Should Real Madrid or Chelsea go on to win the Champions League, either manager would join that elite class of the very few to lift that most coveted of trophies with multiple clubs.

It wasn’t quite the cup which Champions League romantics refer to as Big Ears, but Carlo Ancelotti and Jose Mourinho were drinking from the same mug this week.
Spitting in the faces of any dissenting purists, the two managers went pragmatic in their semifinal first leg ties as they looked for the most practical way of booking a place in next month’s Lisbon final and a shot at football immortality.

Should Real Madrid or Chelsea go on to win the Champions League, either manager would join that elite class of the very few to lift that most coveted of trophies with multiple clubs.
For Mourinho it would be a record third different club after his memorable triumphs with Porto and Inter Milan, while for Ancelotti it would be a second after his previous victory with AC Milan, but more significantly it would be the agonisingly elusive La Decima (10th title) finally arriving at the Bernabeu.

For that to happen though, the two are going to have to overcome gargantuan odds, as in my books I have their opponents down as favourites to advance.

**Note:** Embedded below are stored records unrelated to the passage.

(** The listener's view while other threads move. *)
Lemma AInv_stems s s' acc conns R out out' W D R' W' D' :
  AInv s acc conns out → LInv s R (acc_conns acc conns) W D → LInv s' R' (acc_conns acc conns) W' D' →
  acc_conns acc conns ⊆ R → acc_conns acc conns ⊆ R' → stems s s' →
  (∀ c, c ∈ out' → c ∈ out ∨ ¬ dead_at s c) → AInv s' acc conns out'.
Proof.
  intros HA HL HL' HR HR' Hst Hout.
  assert (∀ c, c ∈ acc_conns acc conns → is_Some (objs s' !! c) ∧ c < next_obj s) as Hc.
  { intros c Hc. split; [by apply (li_live _ _ _ _ _ HL'), HR'|].
    destruct (li_live _ _ _ _ _ HL c (HR c Hc)) as [o Ho]. by apply (li_fresh _ _ _ _ _ HL c o). }
  assert (∀ c o, c ∈ acc_conns acc conns → objs s !! c = Some o → ∃ o', objs s' !! c = Some o' ∧ co_fd o' = co_fd o) as Hf.
  { intros c o Hi Ho. destruct (Hc c Hi). by eapply fd_stems. }
  destruct acc as [|ch todo w|todo|c todo]; simpl in *; [|destruct HA as (H1 & H2 & H3 & (o & Ho & Hn) & H5)|done|].
  - intros fd c Hl. destruct (HA fd c Hl) as (o & Ho & <-). apply Hf; [by apply vals_elem; exists (co_fd o)|done].
  - split_and!; [|done|done| |].
    + intros fd c Hl. destruct (H1 fd c Hl) as (o1 & Ho1 & <-). apply Hf; [right; by apply vals_elem; exists (co_fd o1)|done].
    + destruct (Hf ch o) as (o' & Ho' & E); [by left|done|]. exists o'. by rewrite E.
    + assert (∀ fd c t, todo = (fd, c) :: t → dead_at s c → dead_at s' c) as Hd.
      { intros fd c t -> Hd. destruct (Hc c); [|by eapply dead_stems]. right. apply vals_elem. exists fd.
        apply elem_of_map_to_list, H2. by left. }
      destruct w, todo as [|[fd c] t]; simpl in *; try done; [by eapply Hd|]. destruct H5 as [H5 H6].
      split; [by eapply Hd|]. intros [?|?]%Hout; done.
  - destruct (Hc c); [by left|]. by eapply dead_stems.
Qed.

Putting hordes of men behind the ball and forfeiting possession and territory, Ancelotti’s Madrid and Mourinho’s Chelsea proceeded to shut out the opposition while looking to use the little they saw of the ball to hit home on the counter attack.

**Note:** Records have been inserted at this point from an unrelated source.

(* ===== verification/RpcClient.v ===== *)
(** The client side of the RPC library, [class rpcc] of rpc/rpc.h and
    rpc/rpc.cc: transaction ids, the window of received replies whose front
    acknowledges them to the server, the table of outstanding calls, the
    deadlines of [call1] and the timespec helpers. *)
From stdpp Require Import sorting.
From S2P Require Import Prelude Marshall RpcStub.
Local Open Scope Z_scope.

(** ** timespec helpers *)
Record timespec := Timespec { tv_sec : Z; tv_nsec : Z }.

Definition cmp_timespec (a b : timespec) : Z :=
  if tv_sec b <? tv_sec a then 1
  else if tv_sec a <? tv_sec b then -1
  else if tv_nsec b <? tv_nsec a then 1
  else if tv_nsec a <? tv_nsec b then -1
  else 0.

(** [while (tv_nsec > 1000000000)]: the number of rounds is at most
    [tv_nsec / 1000000000]. *)
Fixpoint carry_nsec (fuel : nat) (t : timespec) : timespec :=
  match fuel with
  | O => t
  | S fuel =>
      if 1000000000 <? tv_nsec t
      then carry_nsec fuel (Timespec (tv_sec t + 1) (tv_nsec t - 1000000000))
      else t
  end.

Definition add_timespec (a : timespec) (b : Z) : res timespec :=
  let sec := tv_sec a + Z.quot b 1000 in
  let nsec := tv_nsec a + Z.rem b 1000 * 1000000 in
  if nsec <? 0 then VerifyFailed
  else Ret (carry_nsec (Z.to_nat (nsec `div` 1000000000)) (Timespec sec nsec)).

Definition diff_timespec (end_ start : timespec) : res Z :=
  let diff := if tv_sec start <? tv_sec end_ then s32 ((tv_sec end_ - tv_sec start) * 1000) else 0 in
  if (diff =? 0) && negb (tv_sec end_ =? tv_sec start) then VerifyFailed
  else if tv_nsec start <? tv_nsec end_
  then Ret (s32 (diff + Z.quot (tv_nsec end_ - tv_nsec start) 1000000))
  else Ret (s32 (diff - Z.quot (tv_nsec start - tv_nsec end_) 1000000)).

(** ** The window of received transaction ids *)
Fixpoint insert_xid (xid : Z) (w : list Z) : list Z :=
  match w with
  | [] => [xid]
  | x :: w' => if xid <? x then xid :: x :: w' else x :: insert_xid xid w'
  end.

(** [while (front() + 1 == *it) pop_front()]: [p] are the elements before the
    iterator; when they are used up the front is [*it] itself. *)
Fixpoint pop_while (it : Z) (p : list Z) : list Z :=
  match p with
  | [] => []
  | f :: p' => if u32 (f + 1) =? it then pop_while it p' else p
  end.

Fixpoint compress_loop (p rest : list Z) : list Z :=
  match rest with
  | [] => p
  | it :: rest => compress_loop (pop_while it p ++ [it]) rest
  end.

Definition compress (w : list Z) : list Z :=
  match w with
  | [] => []
  | f :: rest => compress_loop [f] rest
  end.

Definition front (w : list Z) : Z := default 0 (head w).

Definition update_xid_rep (xid : Z) (w : list Z) : list Z :=
  if xid <=? front w then w else compress (insert_xid xid w).

(** ** class rpcc *)
Record caller := Caller { ca_done : bool; ca_intret : Z; ca_un : list Z }.

(** The last request of a lossy client, kept to be sent again as a duplicate
    once the server may have forgotten it. *)
Record request := Request { rq_buf : list Z; rq_dup : Z }.

Definition request_clear : request := Request [] (-1).

Definition isvalid (r : request) : bool := negb (rq_dup r =? -1).

Record rpcc := Rpcc {
  clt_nonce_ : Z; srv_nonce_ : Z; bind_done_ : bool; xid_ : Z;
  lossytest_ : Z; retrans_ : bool; destroy_wait_ : bool;
  calls_ : gmap Z caller;
  xid_rep_window : list Z;
  dup_req_ : request; xid_rep_done_ : Z }.

(** [nonce] is what [random()] gave, [lossy] the value of RPC_LOSSY. *)
Definition rpcc_new (nonce lossy : Z) (retrans : bool) : rpcc :=
  Rpcc (if retrans then nonce else 0) 0 false 1 lossy retrans false ∅ [0] request_clear (-1).

(** call1 up to the sending loop: an error code, or the transaction id and the
    header of the request. *)
Definition call1_begin (proc : Z) (c : rpcc) : (Z + Z * req_header) * rpcc :=
  if (negb (proc =? rpc_bind) && negb (bind_done_ c)) ||
     ((proc =? rpc_bind) && bind_done_ c) then (inl bind_failure, c)
  else if destroy_wait_ c then (inl cancel_failure, c)
  else
    let xid := xid_ c in
    (inr (xid, ReqHeader (s32 xid) (s32 proc) (clt_nonce_ c) (srv_nonce_ c)
                 (s32 (front (xid_rep_window c)))),
     Rpcc (clt_nonce_ c) (srv_nonce_ c) (bind_done_ c) (u32 (xid + 1)) (lossytest_ c) (retrans_ c)
       (destroy_wait_ c) (<[xid := Caller false 0 []]> (calls_ c)) (xid_rep_window c)
       (dup_req_ c) (xid_rep_done_ c)).

(** call1, at a transmission: the buffers handed to the connection, the
    forgotten duplicate first. *)
Definition call1_transmit (req : list Z) (c : rpcc) : list (list Z) * rpcc :=
  if isvalid (dup_req_ c) && (rq_dup (dup_req_ c) <? xid_rep_done_ c)
  then ([rq_buf (dup_req_ c); req],
        Rpcc (clt_nonce_ c) (srv_nonce_ c) (bind_done_ c) (xid_ c) (lossytest_ c) (retrans_ c)
          (destroy_wait_ c) (calls_ c) (xid_rep_window c) request_clear (xid_rep_done_ c))
  else ([req], c).

(** got_pdu: a reply arrived.  The map is keyed by [int]; the model's keys are
    the same 32 bits read unsigned. *)
Definition got_reply (h : reply_header) (un : list Z) (c : rpcc) : rpcc :=
  let xid := u32 (rp_xid h) in
  let w := update_xid_rep xid (xid_rep_window c) in
  let calls := match calls_ c !! xid with
               | None => calls_ c
               | Some ca => if ca_done ca then calls_ c
                            else <[xid := Caller true (rp_ret h) un]> (calls_ c)
               end in
  Rpcc (clt_nonce_ c) (srv_nonce_ c) (bind_done_ c) (xid_ c) (lossytest_ c) (retrans_ c)
    (destroy_wait_ c) calls w (dup_req_ c) (xid_rep_done_ c).

(** call1 after the sending loop, on a reply or on the final deadline. *)
Definition call1_end (xid : Z) (c : rpcc) : caller * rpcc :=
  (mget (Caller false 0 []) (calls_ c) xid,
   Rpcc (clt_nonce_ c) (srv_nonce_ c) (bind_done_ c) (xid_ c) (lossytest_ c) (retrans_ c)
     (destroy_wait_ c) (delete xid (calls_ c)) (update_xid_rep xid (xid_rep_window c))
     (dup_req_ c) (xid_rep_done_ c)).

(** The lossy client's record of an answered request, and what call1 returns. *)
Definition call1_remember (req : list Z) (xid xid_rep : Z) (ca : caller) (c : rpcc) : Z * rpcc :=
  (if ca_done ca then ca_intret ca else timeout_failure,
   if ca_done ca && negb (lossytest_ c =? 0)
   then Rpcc (clt_nonce_ c) (srv_nonce_ c) (bind_done_ c) (xid_ c) (lossytest_ c) (retrans_ c)
          (destroy_wait_ c) (calls_ c) (xid_rep_window c)
          (if isvalid (dup_req_ c) then dup_req_ c else Request req (s32 xid))
          (if xid_rep_done_ c <? xid_rep then xid_rep else xid_rep_done_ c)
   else c).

Real drew more success from the slant, getting the goal and the win at home that Chelsea couldn’t quite pull off on the road, but either team is going to find that the dynamics have changed over the next 90 minutes.

Bayern vs Real Madrid
Ahead of the first leg, Ancelotti had talked about the need to ‘keep it tight’. But 10 minutes into the game it was most clear that those inside the Bernabeu and the rest glued onto their television screens were shocked that Madrid could overstate the case of the underdog so, on home turf.
In the end the defensive effort - with the concentration to boot - was beyond remarkable, and even more laudable considering that they still contrived to use searing pace and sometimes even numbers to bomb forward and create enough clear-cut chances to have put this tie to bed. Still though, the signs were apparent that with a slight shift in fortune Bayern will breach that seemingly secured rearguard at the Allianz Arena on Tuesday.

A shot cannoning off Pepe’s back here, another bouncing off the shin of Sergio Ramos there, and one memorably drawing a super-instinctive save from a diving Iker Casillas relieved to see it travelling too close to him, all suggest that with the added pressure and urgency that will inevitably come, something will give.

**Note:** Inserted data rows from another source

(* ===== verification/ExtentServer.v ===== *)
(** The extent server, extent_server.cc: blocks of 512 bytes in the file
    "disk", read and written by block number. *)
From S2P Require Import Prelude Marshall.
Local Open Scope Z_scope.

(** ** extent_protocol and the block size *)
Definition OK : Z := 0.
Definition RPCERR : Z := 1.
Definition NOENT : Z := 2.
Definition IOERR : Z := 3.
Definition BSIZE : Z := 512.

(** ** The file *)

(** lseek(fd, id * BSIZE, SEEK_SET): the product is an unsigned 64-bit number
    and the argument a signed one; a negative offset is refused and leaves the
    position unchanged. *)
Definition lseek (pos id : Z) : Z :=
  let off := s64 (u64 (id * BSIZE)) in if off <? 0 then pos else off.

(** Reading at a position gives what the file has there; writing past the end
    fills the hole with zeros. *)
Definition file_read (pos n : Z) (f : list Z) : list Z :=
  slice (Z.to_nat pos) (Z.to_nat n) f.

Definition file_write (pos : Z) (bs f : list Z) : list Z :=
  match bs with
  | [] => f
  | _ => splice (Z.to_nat pos) bs (f ++ replicate (Z.to_nat pos - length f) 0)
  end.

(** ** The operations *)

(** [w] is what write() returned: -1, or the number of bytes written.  The
    string is handed to write() with the length BSIZE whatever its size is. *)
Definition extent_server_put (w : Z) (id : Z) (buf f : list Z) : res (Z * list Z) :=
  if Z.of_nat (length buf) <? BSIZE then Undef
  else
    let f := if w <? 0 then f
             else file_write (lseek 0 id) (take (Z.to_nat w) (take (Z.to_nat BSIZE) buf)) f in
    let ret := if negb (u64 w =? BSIZE) then IOERR else OK in
    let ret := if u64 w =? 0 then NOENT else ret in
    Ret (ret, f).

(** [while (BSIZE != cnt)] seek and read. *)
Fixpoint get_loop (fuel : nat) (pos id : Z) (f : list Z) : res (list Z) :=
  match fuel with
  | O => OutOfFuel
  | S fuel =>
      let pos := lseek pos id in
      let b := file_read pos BSIZE f in
      let cnt := Z.of_nat (length b) in
      if cnt =? BSIZE then Ret b else get_loop fuel (pos + cnt) id f
  end.

Definition extent_server_get (fuel : nat) (id : Z) (f : list Z) : res (Z * list Z) :=
  b ← get_loop fuel 0 id f; Ret (OK, b).

Definition extent_server_getattr (id : Z) : Z * attr := (OK, Attr 0 0 0 0).

Definition extent_server_remove (id : Z) : Z := OK.

(** The constructor truncates the file. *)
Definition extent_server_new : list Z := [].

(** ** The abstract contents: a block is there once the file reaches its end *)
Definition file_view (f : list Z) (id : Z) : option (list Z) :=
  if (id + 1) * BSIZE <=? Z.of_nat (length f)
  then Some (slice (Z.to_nat (id * BSIZE)) (Z.to_nat BSIZE) f) else None.

(** Block numbers whose byte offset fits in an off_t. *)
Definition id_ok (id : Z) : Prop := 0 ≤ id < 2 ^ 54.

(** * Lemmas *)
Lemma lseek_ok pos id : id_ok id → lseek pos id = id * BSIZE.
Proof.
  unfold id_ok, lseek, BSIZE. intros Hid.
  rewrite uwrap_small by lia.
  rewrite swrap_small; [|change (2 ^ (64 - 1)) with (2 ^ 63); lia|lia].
  destruct (Z.ltb_spec (id * 512) 0); [lia|done].
Qed.

Lemma file_view_read id f :
  id_ok id → (Z.of_nat (length (file_read (id * BSIZE) BSIZE f)) =? BSIZE)
             = bool_decide (is_Some (file_view f id)) ∧
  (is_Some (file_view f id) → file_view f id = Some (file_read (id * BSIZE) BSIZE f)).
Proof.
  unfold id_ok, file_view, file_read, slice, BSIZE. intros Hid.
  destruct (Z.leb_spec ((id + 1) * 512) (Z.of_nat (length f))) as [H|H].
  - rewrite length_take, length_drop, bool_decide_true by by eexists.
    split; [|done]. destruct (Z.eqb_spec (Z.of_nat (Z.to_nat 512 `min` (length f - Z.to_nat (id * 512)))) 512); lia.
  - rewrite length_take, length_drop, bool_decide_false by by intros [? ?].
    split; [|by intros [? ?]].
    destruct (Z.eqb_spec (Z.of_nat (Z.to_nat 512 `min` (length f - Z.to_nat (id * 512)))) 512); [lia|done].
Qed.

Lemma get_loop_view fuel pos id f :
  id_ok id → get_loop fuel pos id f
  = match fuel with O => OutOfFuel | _ =>
      match file_view f id with Some b => Ret b | None => OutOfFuel end end.
Proof.
  intros Hid. destruct (file_view_read id f Hid) as [E1 E2].
  revert pos. induction fuel as [|fuel IH]; intros pos; [done|]. simpl.
  rewrite lseek_ok, E1 by done. destruct (file_view f id) as [b|] eqn:E.
  - rewrite bool_decide_true by by eexists.
    assert (Some b = Some (file_read (id * BSIZE) BSIZE f)) as [= <-] by (apply E2; eauto). done.
  - rewrite bool_decide_false by by intros [? ?]. rewrite IH. by destruct fuel.
Qed.

Lemma file_write_view id b f :
  id_ok id → length b = 512%nat →
  let f' := file_write (id * BSIZE) b f in
  file_view f' id = Some b ∧
  ∀ id' c, id_ok id' → id' ≠ id → file_view f id' = Some c → file_view f' id' = Some c.
Proof.
  unfold id_ok, file_write, file_view, BSIZE. intros Hid Hb.
  destruct b as [|b0 bt]; [done|]. set (b := b0 :: bt) in *.
  set (off := Z.to_nat (id * 512)). set (p := f ++ replicate (off - length f) 0).
  assert (off ≤ length p)%nat as Hp
    by (unfold p; rewrite length_app, length_replicate; lia).
  assert (length (splice off b p) = max (length p) (off + 512)) as HL.
  { unfold splice. rewrite !length_app, length_take, length_drop, Hb. lia. }
  assert (length f ≤ length p)%nat as Hfp by (unfold p; rewrite length_app; lia).
  simpl. split.
  - rewrite HL. destruct (Z.leb_spec ((id + 1) * 512) (Z.of_nat (max (length p) (off + 512)))); [|lia].
    f_equal. fold off. replace (Z.to_nat 512) with (length b) by (rewrite Hb; done).
    by apply slice_splice_eq.
  - intros id' c Hid' Hne. rewrite HL.
    destruct (Z.leb_spec ((id' + 1) * 512) (Z.of_nat (length f))) as [Hin|]; [|done].
    destruct (Z.leb_spec ((id' + 1) * 512) (Z.of_nat (max (length p) (off + 512)))); [|lia].
    intros [= <-]. f_equal.
    assert (slice (Z.to_nat (id' * 512)) (Z.to_nat 512) p
            = slice (Z.to_nat (id' * 512)) (Z.to_nat 512) f) as <-.
    { unfold slice, p. rewrite drop_app_le by lia. rewrite take_app_le; [done|].
      rewrite length_drop. lia. }
    destruct (decide (id' < id)).
    + apply slice_splice_before; lia.
    + apply slice_splice_after; rewrite ?Hb; lia.
Qed.

Lemma put_full id buf f :
  id_ok id → (512 ≤ length buf)%nat →
  extent_server_put BSIZE id buf f
  = Ret (OK, file_write (id * BSIZE) (take 512 buf) f).
Proof.
  intros Hid Hb. unfold extent_server_put, BSIZE at 1 2 3 4.
  destruct (Z.ltb_spec (Z.of_nat (length buf)) 512); [lia|].
  rewrite lseek_ok by done. change (Z.to_nat 512) with 512%nat.
  rewrite take_take. change (512 `min` 512)%nat with 512%nat. reflexivity.
Qed.

(** * Theorems *)

(** Blocks are independent cells: a block that was written in full is
    read back as written, at once, and every other block that could be read
    still reads the same. *)
Theorem extent_put_get (id : Z) (buf f : list Z) :
  id_ok id → (512 ≤ length buf)%nat →
  ∃ f', extent_server_put BSIZE id buf f = Ret (OK, f') ∧
    (∀ n, extent_server_get (S n) id f' = Ret (OK, take 512 buf)) ∧
    (∀ id' n c, id_ok id' → id' ≠ id →
       extent_server_get n id' f = Ret (OK, c) → extent_server_get n id' f' = Ret (OK, c)).
Proof.
  intros Hid Hb. rewrite put_full by done. eexists. split; [done|].
  destruct (file_write_view id (take 512 buf) f Hid) as [V1 V2];
    [rewrite length_take; lia|].
  unfold extent_server_get. split.
  - intros n. rewrite get_loop_view by done. by rewrite V1.
  - intros id' n c Hid' Hne. rewrite !get_loop_view by done. destruct n; [done|].
    destruct (file_view f id') as [b|] eqn:E; [|done]. intros [= <-]. by rewrite (V2 id' b).
Qed.

(** Reading returns exactly for the blocks the file holds in full; for
    any other block the loop [while (BSIZE != cnt)] never ends. *)
Theorem extent_get_returns_iff (id : Z) (f : list Z) :
  id_ok id →
  ((∃ n b, extent_server_get n id f = Ret (OK, b)) ↔ (id + 1) * BSIZE ≤ Z.of_nat (length f)) ∧
  (Z.of_nat (length f) < (id + 1) * BSIZE → ∀ n, extent_server_get n id f = OutOfFuel).
Proof.
  intros Hid. unfold extent_server_get.
  assert (∀ n, get_loop n 0 id f = _) as E by (intros n; by apply get_loop_view).
  unfold file_view in E. destruct (Z.leb_spec ((id + 1) * BSIZE) (Z.of_nat (length f))) as [H|H].
  - split; [|lia]. split; [done|]. intros _. exists 1%nat. eexists. by rewrite E.
  - split.
    + split; [|lia]. intros (n & b & Hn). rewrite E in Hn. by destruct n.
    + intros _ n. rewrite E. by destruct n.
Qed.

(** Block numbers count modulo 2^55: the byte offset is computed in 64
    bits, so block [id + 2^55] is block [id], for writes and for reads. *)
Theorem extent_ids_alias (w id : Z) (n : nat) (buf f : list Z) :
  extent_server_put w (id + 2 ^ 55) buf f = extent_server_put w id buf f ∧
  extent_server_get n (id + 2 ^ 55) f = extent_server_get n id f.
Proof.
  assert (∀ pos, lseek pos (id + 2 ^ 55) = lseek pos id) as E.
  { intros pos. unfold lseek, BSIZE, uwrap.
    replace ((id + 2 ^ 55) * 512) with (id * 512 + 1 * 2 ^ 64) by lia.
    by rewrite Z_mod_plus_full. }
  split; [unfold extent_server_put; by rewrite E|].
  unfold extent_server_get. assert (∀ pos, get_loop n pos (id + 2 ^ 55) f = get_loop n pos id f) as ->;
    [|done].
  induction n as [|n IH]; intros pos; [done|]. simpl. rewrite E. by destruct (_ =? _).
Qed.

Lemma extent_put_get_witness :
  ∃ f', extent_server_put BSIZE 1 (replicate 512 7) [] = Ret (OK, f') ∧
    length f' = 1024%nat ∧ extent_server_get 1 1 f' = Ret (OK, replicate 512 7).
Proof.
  destruct (extent_put_get 1 (replicate 512 7) []) as (f' & E & G & _);
    [unfold id_ok; lia|rewrite length_replicate; lia|].
  exists f'. split; [exact E|]. split.
  - vm_compute in E. injection E as <-. reflexivity.
  - exact (G 0%nat).
Defined.

Lemma extent_get_returns_iff_witness :
  (∃ n b, extent_server_get n 0 (replicate 600 0) = Ret (OK, b)) ∧
  extent_server_get 100 1 (replicate 600 0) = OutOfFuel.
Proof.
  split.
  - apply (extent_get_returns_iff 0 (replicate 600 0)); [unfold id_ok; lia|vm_compute; discriminate].
  - apply (extent_get_returns_iff 1 (replicate 600 0)); [unfold id_ok; lia|reflexivity].
Defined.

Madrid must get a goal to survive in Munich, and even if Karim Benzema has been in fine fettle this season and can finally be relied upon, they are going to need Cristiano Ronaldo and Gareth Bale to show up in much better shape only six days after they looked very short on fitness.
Because ultimately, Bayern are going to score. More than once.

Chelsea vs Atletico
If there was any shock in Madrid playing the way they did, there was absolutely none in Chelsea doing so. Mourinho might frown upon others parking the proverbial bus, but there is no better driver when he chooses to take the wheel.

Chelsea didn’t manage to go forward to the same effect as Real, and having not got that usually priceless away goal they now have to play with that sense of foreboding that as soon as Atletico score at Stamford Bridge, they (Chelsea) have to go out and win.

John Terry is supposedly out, but Branislav Ivanovic is back and Mourinho needs to send him into central defence rather than bring him in at full back, so that he joins Gary Cahill and so as to retain the covering presence of David Luiz and John Obi Mikel as a midfield shield, for they need all four positioned centrally just to shackle Diego Costa, Raul Garcia and David Villa.

Yet it is clear that they cannot rely again as they did, on Fernando Torres latching onto hopeful punts in his general direction, or winning potentially dangerous dead balls with some determined and direct running, all on his own. So they have to join him in the search.
Chelsea have to score first and early, and play again on the break. Anything short of that and they are doomed, because Atletico are bound to shake the net.